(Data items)
[Start of Attachment]
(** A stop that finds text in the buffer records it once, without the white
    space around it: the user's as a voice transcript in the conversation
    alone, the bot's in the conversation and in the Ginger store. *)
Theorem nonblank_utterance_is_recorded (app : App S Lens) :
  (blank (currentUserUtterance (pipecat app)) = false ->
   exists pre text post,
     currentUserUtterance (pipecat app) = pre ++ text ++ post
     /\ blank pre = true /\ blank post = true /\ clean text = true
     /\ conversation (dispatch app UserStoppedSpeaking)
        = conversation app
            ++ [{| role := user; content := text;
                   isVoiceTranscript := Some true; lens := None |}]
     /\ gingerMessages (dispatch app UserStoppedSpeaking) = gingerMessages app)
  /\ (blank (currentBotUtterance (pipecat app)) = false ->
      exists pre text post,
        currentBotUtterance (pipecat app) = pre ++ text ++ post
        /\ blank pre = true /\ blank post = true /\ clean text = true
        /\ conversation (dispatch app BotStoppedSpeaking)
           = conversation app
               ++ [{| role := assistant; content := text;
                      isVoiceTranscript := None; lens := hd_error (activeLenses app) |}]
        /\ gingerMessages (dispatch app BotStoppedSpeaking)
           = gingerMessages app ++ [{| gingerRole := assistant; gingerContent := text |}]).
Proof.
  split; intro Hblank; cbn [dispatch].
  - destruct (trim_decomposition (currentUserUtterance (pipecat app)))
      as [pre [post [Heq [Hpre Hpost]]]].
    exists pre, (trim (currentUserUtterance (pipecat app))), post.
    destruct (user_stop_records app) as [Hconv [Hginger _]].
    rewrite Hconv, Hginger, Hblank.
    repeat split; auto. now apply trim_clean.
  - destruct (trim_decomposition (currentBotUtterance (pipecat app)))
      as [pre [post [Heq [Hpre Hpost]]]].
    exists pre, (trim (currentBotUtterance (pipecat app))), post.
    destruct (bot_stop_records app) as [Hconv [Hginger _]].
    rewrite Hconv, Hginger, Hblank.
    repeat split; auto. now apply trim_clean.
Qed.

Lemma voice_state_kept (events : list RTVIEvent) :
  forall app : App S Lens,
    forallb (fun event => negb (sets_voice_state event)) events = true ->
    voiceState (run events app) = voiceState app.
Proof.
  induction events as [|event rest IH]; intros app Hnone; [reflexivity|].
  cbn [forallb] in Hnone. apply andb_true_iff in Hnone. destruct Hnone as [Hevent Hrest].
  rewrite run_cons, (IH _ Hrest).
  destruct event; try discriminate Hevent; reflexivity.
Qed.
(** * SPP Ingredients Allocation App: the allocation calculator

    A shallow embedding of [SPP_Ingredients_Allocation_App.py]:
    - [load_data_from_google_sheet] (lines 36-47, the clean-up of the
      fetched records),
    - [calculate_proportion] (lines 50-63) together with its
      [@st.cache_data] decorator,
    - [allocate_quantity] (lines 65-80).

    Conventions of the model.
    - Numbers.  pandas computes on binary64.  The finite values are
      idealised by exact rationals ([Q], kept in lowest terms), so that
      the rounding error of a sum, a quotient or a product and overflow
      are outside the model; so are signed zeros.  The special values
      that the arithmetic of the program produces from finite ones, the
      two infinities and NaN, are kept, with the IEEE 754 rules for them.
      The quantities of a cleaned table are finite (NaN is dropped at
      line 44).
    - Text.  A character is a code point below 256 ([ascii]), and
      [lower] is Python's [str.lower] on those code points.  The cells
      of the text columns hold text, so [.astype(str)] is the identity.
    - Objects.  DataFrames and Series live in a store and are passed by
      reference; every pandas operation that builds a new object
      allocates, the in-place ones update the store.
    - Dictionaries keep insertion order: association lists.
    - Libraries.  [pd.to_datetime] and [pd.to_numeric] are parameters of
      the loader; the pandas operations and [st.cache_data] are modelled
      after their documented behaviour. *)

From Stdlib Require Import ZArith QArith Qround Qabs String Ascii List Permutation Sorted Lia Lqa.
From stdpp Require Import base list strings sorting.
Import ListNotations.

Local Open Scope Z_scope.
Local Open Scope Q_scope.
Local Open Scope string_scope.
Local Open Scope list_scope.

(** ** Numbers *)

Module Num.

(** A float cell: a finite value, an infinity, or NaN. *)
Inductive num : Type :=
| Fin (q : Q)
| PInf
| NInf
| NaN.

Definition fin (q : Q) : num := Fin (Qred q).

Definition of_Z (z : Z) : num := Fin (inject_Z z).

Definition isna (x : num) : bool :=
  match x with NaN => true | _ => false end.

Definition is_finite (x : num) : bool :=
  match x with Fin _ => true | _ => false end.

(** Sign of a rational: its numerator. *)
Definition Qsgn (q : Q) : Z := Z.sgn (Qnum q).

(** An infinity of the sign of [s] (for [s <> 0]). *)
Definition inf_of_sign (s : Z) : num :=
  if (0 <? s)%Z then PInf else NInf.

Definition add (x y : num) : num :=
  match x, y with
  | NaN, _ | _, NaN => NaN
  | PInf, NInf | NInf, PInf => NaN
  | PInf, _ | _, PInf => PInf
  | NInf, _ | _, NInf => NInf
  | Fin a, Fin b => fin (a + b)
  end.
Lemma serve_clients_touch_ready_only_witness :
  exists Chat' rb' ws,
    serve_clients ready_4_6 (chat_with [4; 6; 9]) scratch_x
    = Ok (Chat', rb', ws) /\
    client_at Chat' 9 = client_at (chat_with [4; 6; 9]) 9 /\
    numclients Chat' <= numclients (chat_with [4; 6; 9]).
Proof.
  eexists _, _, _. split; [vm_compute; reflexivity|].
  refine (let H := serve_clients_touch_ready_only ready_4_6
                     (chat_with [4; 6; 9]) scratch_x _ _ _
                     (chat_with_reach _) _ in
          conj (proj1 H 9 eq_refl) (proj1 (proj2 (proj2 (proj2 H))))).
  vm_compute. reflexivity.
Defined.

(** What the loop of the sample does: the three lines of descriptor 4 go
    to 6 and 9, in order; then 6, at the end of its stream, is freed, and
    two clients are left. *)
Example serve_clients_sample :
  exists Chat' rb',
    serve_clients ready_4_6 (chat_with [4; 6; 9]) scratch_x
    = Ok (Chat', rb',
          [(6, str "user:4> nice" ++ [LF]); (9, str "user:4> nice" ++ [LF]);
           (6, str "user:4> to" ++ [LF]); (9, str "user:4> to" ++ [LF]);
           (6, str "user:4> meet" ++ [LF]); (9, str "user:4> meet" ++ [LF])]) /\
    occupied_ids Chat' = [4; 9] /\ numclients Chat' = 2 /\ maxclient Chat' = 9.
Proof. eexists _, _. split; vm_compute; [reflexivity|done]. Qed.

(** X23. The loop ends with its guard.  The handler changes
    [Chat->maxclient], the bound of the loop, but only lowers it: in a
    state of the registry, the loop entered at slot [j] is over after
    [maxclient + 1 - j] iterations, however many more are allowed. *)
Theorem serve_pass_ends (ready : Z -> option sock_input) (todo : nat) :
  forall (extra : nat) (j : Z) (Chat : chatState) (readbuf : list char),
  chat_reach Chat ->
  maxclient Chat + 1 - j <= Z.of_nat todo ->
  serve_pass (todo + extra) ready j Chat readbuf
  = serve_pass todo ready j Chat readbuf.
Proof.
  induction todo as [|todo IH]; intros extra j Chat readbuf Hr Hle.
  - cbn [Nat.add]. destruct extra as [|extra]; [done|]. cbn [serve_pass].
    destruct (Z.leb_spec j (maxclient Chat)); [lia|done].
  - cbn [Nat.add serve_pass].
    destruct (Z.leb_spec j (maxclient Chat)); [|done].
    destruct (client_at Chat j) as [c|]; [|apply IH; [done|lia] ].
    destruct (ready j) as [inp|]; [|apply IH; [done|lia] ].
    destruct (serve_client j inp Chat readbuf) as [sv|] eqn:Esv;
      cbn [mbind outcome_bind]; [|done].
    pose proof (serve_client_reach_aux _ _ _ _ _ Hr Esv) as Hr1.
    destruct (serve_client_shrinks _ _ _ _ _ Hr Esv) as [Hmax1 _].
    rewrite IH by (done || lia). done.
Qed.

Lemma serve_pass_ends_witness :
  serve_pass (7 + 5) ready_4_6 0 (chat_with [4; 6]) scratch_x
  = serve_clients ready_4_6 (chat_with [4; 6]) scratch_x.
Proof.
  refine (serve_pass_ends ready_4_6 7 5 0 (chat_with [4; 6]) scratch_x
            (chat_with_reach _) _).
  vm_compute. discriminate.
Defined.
[End of Attachment]
**Description of the task**.
What is needed is an exact copy of the lines above, from the one containing "[Chat->maxclient], the bound" through the one containing "- cbn [Nat.add serve_pass].", with nothing added.

**Answer section**.
    [Chat->maxclient], the bound of the loop, but only lowers it: in a
    state of the registry, the loop entered at slot [j] is over after
    [maxclient + 1 - j] iterations, however many more are allowed. *)
Theorem serve_pass_ends (ready : Z -> option sock_input) (todo : nat) :
  forall (extra : nat) (j : Z) (Chat : chatState) (readbuf : list char),
  chat_reach Chat ->
  maxclient Chat + 1 - j <= Z.of_nat todo ->
  serve_pass (todo + extra) ready j Chat readbuf
  = serve_pass todo ready j Chat readbuf.
Proof.
  induction todo as [|todo IH]; intros extra j Chat readbuf Hr Hle.
  - cbn [Nat.add]. destruct extra as [|extra]; [done|]. cbn [serve_pass].
    destruct (Z.leb_spec j (maxclient Chat)); [lia|done].
  - cbn [Nat.add serve_pass].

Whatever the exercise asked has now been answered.